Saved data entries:
►

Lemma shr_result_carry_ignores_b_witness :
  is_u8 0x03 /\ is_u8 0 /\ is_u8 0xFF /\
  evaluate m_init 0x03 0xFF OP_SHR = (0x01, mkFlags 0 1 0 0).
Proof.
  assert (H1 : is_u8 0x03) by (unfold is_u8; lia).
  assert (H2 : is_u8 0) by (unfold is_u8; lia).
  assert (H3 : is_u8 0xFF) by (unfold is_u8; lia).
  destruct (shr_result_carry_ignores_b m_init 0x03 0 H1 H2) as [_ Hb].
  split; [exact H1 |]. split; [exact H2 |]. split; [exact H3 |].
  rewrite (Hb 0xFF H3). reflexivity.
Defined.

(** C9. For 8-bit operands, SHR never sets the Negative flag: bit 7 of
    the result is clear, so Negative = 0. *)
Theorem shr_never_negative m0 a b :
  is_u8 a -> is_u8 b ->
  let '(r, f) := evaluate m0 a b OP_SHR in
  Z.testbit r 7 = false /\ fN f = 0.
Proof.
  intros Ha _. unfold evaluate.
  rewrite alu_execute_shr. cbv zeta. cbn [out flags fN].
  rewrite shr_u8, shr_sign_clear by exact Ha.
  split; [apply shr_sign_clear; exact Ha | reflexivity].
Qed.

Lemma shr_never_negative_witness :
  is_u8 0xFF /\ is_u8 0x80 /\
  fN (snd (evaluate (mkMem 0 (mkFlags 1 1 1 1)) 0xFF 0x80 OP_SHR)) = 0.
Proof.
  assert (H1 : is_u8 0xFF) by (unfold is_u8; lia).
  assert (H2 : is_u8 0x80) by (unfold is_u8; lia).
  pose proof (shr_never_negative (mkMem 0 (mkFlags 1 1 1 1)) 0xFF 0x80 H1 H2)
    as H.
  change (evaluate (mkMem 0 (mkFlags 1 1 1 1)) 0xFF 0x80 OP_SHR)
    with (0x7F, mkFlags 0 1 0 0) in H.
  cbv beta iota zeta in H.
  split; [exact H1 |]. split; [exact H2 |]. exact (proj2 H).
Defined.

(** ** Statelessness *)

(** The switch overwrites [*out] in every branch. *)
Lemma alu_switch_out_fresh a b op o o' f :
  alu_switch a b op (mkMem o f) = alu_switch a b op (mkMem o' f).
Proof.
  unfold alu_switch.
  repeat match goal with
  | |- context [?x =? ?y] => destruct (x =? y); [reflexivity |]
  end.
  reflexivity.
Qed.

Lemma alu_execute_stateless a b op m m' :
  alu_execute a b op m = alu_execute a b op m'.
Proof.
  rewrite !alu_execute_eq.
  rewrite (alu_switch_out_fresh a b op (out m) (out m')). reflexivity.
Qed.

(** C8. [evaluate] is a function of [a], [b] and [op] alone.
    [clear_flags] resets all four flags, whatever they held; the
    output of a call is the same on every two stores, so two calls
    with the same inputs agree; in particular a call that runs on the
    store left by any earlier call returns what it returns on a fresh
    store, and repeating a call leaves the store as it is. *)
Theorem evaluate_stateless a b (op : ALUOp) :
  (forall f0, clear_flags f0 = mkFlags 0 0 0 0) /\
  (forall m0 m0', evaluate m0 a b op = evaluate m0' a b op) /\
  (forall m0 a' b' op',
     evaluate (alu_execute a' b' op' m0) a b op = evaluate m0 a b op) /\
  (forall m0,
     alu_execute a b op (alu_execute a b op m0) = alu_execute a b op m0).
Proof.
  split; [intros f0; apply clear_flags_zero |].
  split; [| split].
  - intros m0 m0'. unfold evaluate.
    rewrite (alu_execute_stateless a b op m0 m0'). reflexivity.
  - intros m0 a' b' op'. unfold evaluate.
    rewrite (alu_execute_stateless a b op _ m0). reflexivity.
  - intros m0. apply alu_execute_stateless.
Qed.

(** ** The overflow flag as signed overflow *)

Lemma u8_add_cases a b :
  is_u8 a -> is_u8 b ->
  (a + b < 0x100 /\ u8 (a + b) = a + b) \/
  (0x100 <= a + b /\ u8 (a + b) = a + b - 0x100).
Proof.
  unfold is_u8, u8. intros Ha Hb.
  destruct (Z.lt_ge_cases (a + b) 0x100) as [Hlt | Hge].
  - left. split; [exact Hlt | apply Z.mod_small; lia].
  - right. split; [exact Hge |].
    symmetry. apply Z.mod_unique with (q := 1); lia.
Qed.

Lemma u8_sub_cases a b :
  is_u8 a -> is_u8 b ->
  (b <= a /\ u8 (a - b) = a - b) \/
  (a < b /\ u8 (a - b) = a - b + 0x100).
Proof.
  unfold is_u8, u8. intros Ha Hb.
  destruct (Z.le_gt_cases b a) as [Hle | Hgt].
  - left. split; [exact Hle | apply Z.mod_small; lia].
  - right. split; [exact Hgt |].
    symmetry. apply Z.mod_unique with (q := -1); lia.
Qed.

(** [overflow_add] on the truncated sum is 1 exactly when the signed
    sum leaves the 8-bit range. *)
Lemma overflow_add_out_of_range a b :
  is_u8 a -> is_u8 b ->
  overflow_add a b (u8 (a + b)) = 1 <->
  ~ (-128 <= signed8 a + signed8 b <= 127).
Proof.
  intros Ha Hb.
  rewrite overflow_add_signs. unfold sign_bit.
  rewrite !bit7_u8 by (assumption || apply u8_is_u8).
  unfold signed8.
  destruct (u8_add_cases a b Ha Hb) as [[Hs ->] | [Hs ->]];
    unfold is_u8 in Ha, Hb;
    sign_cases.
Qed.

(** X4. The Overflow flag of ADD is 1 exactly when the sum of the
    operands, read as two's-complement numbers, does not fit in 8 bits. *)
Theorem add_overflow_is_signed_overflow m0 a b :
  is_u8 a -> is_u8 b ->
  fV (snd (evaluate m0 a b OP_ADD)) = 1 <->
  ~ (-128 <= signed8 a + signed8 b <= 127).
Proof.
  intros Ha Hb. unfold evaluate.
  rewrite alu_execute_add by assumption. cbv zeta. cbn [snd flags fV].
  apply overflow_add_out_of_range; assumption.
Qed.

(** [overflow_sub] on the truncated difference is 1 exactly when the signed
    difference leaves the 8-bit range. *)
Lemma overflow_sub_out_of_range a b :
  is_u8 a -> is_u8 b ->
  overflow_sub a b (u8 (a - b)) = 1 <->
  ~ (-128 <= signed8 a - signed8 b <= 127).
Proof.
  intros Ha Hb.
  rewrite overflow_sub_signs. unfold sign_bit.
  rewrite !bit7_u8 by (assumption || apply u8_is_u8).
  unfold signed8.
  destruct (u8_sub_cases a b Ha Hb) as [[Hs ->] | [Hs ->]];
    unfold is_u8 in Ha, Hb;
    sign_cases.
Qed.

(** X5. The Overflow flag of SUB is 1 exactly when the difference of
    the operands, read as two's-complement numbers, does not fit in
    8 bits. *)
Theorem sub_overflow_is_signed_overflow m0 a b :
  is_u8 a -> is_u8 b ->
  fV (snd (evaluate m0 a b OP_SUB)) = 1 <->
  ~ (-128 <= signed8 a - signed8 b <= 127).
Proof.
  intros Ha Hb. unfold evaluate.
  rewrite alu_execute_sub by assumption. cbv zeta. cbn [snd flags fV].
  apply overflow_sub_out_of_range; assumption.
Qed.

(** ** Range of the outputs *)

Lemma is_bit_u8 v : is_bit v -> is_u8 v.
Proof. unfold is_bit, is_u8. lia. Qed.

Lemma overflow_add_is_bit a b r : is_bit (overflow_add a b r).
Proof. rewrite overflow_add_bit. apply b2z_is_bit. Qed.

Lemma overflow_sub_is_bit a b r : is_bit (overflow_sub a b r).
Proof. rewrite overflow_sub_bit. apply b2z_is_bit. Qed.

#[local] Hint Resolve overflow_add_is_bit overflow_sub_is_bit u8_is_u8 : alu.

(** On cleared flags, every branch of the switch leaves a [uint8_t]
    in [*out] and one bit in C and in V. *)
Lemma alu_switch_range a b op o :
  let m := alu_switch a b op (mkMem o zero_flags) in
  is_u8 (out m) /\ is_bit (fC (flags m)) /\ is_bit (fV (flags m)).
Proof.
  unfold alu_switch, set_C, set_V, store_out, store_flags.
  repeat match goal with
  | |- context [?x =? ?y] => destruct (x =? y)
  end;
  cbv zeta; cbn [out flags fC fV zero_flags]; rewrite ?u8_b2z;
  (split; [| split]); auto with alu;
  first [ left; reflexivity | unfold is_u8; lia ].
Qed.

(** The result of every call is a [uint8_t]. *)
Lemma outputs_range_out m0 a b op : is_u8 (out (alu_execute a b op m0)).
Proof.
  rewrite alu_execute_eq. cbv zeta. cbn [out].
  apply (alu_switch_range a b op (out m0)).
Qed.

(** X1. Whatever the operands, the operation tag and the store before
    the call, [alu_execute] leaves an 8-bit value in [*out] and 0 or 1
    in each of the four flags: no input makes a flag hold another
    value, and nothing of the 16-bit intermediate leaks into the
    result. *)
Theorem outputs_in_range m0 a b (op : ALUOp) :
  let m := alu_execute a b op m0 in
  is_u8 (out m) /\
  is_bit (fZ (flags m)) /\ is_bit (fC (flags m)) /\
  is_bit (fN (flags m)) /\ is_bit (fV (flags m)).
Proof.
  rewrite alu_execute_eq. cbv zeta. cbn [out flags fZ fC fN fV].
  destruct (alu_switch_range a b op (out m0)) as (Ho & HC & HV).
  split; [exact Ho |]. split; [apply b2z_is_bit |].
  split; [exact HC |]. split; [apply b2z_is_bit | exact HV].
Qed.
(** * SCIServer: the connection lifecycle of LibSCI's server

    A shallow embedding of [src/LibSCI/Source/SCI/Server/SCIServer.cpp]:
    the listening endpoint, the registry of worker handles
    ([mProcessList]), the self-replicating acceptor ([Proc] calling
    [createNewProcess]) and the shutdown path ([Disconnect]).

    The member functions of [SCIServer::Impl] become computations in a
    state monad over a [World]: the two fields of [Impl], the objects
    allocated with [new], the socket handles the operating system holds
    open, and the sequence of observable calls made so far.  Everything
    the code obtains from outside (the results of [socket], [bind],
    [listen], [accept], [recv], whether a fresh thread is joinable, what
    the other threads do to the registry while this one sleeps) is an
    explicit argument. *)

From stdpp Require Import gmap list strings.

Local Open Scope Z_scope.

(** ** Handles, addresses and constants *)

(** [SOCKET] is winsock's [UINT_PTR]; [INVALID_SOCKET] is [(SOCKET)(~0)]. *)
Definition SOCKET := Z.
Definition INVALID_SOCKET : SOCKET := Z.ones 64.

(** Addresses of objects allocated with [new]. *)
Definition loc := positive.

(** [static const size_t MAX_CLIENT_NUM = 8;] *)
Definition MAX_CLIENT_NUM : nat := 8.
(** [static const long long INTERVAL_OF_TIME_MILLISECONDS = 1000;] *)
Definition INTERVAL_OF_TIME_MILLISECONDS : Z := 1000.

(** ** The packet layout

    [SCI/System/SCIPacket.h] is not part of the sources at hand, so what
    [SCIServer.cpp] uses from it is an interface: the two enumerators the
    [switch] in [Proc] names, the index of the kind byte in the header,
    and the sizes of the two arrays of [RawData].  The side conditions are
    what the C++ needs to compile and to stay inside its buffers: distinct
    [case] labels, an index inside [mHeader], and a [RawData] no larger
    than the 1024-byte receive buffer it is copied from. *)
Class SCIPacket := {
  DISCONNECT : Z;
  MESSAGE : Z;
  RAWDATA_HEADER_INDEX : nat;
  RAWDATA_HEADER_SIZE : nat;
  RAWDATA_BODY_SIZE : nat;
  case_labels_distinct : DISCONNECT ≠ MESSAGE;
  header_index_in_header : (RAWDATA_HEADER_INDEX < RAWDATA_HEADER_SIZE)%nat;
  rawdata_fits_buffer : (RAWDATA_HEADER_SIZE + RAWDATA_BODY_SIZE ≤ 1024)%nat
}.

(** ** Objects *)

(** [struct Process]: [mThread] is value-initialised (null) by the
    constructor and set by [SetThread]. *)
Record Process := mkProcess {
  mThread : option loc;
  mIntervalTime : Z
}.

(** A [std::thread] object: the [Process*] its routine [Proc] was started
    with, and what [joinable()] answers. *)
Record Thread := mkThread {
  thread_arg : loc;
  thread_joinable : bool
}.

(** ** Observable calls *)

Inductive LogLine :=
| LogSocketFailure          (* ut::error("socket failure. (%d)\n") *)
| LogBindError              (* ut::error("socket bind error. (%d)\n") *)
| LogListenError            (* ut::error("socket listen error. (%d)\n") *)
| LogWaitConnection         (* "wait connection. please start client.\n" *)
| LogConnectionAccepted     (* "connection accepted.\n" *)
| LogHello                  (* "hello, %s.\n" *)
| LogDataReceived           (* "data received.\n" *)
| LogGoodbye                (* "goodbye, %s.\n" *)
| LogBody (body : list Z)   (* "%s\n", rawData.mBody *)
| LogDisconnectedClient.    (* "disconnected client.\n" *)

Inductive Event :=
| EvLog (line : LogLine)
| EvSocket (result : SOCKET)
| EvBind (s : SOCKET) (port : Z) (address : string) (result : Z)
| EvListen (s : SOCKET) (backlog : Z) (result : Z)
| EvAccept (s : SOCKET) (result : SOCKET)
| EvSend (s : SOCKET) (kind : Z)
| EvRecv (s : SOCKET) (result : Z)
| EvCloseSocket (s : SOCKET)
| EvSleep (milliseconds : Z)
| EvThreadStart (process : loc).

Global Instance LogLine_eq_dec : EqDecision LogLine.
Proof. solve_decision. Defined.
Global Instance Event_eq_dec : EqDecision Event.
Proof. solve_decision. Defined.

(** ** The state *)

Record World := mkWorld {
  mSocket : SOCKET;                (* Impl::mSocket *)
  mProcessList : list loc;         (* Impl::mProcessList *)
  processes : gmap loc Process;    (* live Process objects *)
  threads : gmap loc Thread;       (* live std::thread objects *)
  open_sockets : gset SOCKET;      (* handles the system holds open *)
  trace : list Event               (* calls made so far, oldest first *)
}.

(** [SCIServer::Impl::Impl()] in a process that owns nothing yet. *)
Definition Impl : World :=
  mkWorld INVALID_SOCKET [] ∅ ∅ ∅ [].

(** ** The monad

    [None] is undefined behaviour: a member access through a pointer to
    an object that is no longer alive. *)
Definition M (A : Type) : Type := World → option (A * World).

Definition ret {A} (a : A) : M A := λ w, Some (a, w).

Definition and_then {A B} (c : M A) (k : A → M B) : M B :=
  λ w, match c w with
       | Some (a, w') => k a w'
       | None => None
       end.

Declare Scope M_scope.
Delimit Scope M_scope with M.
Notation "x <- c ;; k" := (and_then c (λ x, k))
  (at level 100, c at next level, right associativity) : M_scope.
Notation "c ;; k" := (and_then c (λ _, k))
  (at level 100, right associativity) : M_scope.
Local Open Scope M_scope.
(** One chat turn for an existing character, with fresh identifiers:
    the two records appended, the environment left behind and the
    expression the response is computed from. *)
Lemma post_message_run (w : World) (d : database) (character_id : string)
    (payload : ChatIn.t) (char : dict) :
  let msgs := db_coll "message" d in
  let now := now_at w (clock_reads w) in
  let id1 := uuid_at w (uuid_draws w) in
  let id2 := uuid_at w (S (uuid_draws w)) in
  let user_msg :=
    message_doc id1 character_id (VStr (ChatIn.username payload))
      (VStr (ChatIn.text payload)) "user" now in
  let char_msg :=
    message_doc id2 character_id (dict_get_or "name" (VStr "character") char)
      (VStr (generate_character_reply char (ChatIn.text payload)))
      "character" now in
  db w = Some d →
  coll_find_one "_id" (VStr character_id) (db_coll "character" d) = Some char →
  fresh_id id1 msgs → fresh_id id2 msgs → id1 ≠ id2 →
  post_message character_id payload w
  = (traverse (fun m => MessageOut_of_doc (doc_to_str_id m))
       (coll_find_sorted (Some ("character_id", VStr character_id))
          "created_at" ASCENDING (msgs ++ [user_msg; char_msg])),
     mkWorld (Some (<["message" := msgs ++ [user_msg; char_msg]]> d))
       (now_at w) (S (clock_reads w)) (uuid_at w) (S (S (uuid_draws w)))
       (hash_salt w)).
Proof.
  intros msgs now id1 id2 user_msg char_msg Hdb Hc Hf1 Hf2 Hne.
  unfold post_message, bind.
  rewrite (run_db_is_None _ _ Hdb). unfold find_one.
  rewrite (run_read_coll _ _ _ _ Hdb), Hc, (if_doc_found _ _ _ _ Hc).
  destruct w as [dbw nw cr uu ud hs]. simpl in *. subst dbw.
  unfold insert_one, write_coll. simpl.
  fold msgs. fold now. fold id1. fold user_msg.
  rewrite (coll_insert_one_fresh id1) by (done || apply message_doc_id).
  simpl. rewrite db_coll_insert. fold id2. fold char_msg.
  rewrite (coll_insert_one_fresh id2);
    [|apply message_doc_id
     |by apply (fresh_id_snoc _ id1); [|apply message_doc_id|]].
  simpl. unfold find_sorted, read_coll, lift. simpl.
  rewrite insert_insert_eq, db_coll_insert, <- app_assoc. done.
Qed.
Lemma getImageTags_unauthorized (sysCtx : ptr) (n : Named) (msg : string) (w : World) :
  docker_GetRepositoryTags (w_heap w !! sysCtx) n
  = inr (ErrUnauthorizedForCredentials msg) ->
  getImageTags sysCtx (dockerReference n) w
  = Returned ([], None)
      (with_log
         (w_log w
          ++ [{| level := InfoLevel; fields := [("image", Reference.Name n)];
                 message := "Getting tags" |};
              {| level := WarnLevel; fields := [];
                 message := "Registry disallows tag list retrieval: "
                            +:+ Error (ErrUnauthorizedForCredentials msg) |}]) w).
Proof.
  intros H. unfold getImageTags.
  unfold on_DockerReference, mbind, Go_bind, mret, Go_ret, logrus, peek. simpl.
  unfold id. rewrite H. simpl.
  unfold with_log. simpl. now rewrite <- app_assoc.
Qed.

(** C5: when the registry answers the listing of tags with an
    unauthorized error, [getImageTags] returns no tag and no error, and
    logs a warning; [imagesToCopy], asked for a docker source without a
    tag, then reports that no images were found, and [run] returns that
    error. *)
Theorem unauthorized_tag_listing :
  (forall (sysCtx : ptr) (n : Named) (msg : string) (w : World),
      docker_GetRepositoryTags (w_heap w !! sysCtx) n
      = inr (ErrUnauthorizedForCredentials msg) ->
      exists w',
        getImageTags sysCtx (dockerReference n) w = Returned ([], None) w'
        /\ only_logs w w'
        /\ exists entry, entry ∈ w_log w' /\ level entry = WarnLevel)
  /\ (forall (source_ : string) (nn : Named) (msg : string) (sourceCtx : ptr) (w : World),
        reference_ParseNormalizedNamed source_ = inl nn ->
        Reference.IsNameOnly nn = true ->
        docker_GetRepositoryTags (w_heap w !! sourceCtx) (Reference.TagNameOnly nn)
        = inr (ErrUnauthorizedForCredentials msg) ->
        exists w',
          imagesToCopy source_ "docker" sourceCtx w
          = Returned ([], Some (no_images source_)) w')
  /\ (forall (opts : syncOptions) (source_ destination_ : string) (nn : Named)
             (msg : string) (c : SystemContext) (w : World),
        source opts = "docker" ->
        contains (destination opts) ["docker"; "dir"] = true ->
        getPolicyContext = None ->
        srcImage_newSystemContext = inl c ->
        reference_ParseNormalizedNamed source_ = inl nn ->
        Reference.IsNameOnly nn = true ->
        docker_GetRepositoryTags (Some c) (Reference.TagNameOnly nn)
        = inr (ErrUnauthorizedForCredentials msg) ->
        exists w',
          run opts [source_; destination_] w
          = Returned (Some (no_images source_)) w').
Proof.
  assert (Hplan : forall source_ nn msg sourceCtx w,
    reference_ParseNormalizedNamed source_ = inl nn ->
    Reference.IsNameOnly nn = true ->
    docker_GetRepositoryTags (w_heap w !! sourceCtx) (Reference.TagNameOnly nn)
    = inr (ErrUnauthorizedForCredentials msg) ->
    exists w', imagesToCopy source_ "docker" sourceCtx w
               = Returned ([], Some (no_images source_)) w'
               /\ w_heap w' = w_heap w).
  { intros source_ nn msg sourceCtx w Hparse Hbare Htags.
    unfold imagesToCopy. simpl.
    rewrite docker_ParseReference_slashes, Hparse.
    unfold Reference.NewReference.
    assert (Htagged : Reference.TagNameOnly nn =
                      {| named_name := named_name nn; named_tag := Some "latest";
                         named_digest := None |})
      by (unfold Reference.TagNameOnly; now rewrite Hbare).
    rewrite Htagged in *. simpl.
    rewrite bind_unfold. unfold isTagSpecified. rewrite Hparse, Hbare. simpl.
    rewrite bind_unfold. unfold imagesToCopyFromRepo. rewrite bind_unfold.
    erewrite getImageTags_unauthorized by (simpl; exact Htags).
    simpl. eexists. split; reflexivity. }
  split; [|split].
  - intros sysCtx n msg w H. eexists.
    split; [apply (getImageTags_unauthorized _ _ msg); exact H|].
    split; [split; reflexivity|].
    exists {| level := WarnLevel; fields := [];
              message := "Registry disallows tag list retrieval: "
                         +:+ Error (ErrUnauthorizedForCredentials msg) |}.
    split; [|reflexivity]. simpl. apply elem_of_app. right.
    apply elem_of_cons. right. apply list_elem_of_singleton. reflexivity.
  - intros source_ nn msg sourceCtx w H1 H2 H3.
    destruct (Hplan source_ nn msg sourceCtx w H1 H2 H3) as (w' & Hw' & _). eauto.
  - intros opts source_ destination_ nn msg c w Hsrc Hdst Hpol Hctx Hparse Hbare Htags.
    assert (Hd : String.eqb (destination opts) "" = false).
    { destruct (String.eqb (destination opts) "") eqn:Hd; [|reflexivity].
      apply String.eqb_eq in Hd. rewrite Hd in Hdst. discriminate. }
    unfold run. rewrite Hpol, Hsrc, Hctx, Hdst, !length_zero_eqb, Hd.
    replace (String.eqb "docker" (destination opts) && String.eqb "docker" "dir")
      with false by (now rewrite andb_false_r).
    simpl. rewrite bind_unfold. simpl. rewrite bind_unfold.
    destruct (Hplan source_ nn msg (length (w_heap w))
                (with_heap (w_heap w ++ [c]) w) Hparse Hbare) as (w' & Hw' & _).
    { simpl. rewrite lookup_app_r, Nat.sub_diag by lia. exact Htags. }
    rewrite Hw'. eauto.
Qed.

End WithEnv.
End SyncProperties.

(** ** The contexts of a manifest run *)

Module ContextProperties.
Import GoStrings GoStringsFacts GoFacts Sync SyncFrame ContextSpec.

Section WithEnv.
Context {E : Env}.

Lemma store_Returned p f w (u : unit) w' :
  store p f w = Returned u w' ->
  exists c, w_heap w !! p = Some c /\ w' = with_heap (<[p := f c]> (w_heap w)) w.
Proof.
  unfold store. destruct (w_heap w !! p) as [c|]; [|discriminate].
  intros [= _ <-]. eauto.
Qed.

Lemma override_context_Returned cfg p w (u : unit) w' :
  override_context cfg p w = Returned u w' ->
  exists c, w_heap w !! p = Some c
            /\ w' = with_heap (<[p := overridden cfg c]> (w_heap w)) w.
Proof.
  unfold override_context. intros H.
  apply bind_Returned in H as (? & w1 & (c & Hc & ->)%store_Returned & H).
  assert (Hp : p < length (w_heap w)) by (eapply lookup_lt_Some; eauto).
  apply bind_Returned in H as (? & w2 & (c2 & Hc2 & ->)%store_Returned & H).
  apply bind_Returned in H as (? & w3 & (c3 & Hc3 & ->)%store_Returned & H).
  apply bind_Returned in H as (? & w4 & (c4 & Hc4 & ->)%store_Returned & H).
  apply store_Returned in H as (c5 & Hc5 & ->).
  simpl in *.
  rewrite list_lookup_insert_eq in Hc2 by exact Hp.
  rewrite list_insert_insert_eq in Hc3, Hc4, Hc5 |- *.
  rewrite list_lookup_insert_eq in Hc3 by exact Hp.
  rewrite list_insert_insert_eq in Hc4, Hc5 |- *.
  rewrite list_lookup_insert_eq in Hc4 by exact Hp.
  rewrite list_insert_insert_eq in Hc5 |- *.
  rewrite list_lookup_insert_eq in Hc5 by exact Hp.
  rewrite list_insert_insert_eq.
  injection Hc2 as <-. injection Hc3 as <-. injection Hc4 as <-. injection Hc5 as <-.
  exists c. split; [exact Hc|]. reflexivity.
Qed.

◄

• [TASK BRIEF]: Go through the records above and return every line that holds the string "byte".

• [REPLY TO THE TASK]:
    [switch] in [Proc] names, the index of the kind byte in the header,
    than the 1024-byte receive buffer it is copied from. *)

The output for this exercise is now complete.